**Exercise aim**
Your answer should consist of the lines in the data below that contain "Execution".

--- Study material ---

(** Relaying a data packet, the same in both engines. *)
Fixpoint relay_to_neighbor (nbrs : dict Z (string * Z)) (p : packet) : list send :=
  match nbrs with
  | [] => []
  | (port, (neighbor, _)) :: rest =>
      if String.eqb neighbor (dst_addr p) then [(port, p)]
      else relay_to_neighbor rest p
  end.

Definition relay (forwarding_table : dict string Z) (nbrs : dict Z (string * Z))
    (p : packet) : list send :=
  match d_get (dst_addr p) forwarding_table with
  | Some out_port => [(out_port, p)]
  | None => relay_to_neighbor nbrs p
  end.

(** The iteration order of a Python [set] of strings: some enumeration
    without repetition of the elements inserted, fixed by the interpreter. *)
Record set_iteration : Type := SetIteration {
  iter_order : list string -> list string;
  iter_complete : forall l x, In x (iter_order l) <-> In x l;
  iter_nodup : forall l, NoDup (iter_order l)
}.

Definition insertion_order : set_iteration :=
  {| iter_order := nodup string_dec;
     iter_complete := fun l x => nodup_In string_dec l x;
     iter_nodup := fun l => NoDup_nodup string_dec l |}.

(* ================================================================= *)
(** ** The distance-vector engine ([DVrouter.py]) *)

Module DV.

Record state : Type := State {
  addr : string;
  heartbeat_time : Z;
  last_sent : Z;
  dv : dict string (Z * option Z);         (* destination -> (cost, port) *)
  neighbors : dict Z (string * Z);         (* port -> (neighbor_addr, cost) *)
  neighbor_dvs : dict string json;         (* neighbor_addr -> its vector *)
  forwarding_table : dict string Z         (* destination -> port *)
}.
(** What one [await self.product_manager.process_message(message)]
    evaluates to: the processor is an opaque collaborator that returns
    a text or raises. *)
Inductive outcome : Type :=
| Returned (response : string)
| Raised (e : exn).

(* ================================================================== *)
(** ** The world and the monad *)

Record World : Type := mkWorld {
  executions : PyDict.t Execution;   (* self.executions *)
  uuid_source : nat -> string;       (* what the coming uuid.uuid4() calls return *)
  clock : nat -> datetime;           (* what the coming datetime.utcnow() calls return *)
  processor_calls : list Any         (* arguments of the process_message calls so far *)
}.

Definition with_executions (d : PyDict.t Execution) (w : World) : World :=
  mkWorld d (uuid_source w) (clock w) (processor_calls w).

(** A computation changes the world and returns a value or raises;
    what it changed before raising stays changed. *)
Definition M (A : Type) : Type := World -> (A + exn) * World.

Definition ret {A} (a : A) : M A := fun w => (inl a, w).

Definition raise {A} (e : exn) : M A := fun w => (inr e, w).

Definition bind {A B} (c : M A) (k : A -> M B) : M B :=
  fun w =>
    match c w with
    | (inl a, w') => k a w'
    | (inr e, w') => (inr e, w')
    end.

---

**Answer to this task**
  executions : PyDict.t Execution;   (* self.executions *)
Definition with_executions (d : PyDict.t Execution) (w : World) : World :=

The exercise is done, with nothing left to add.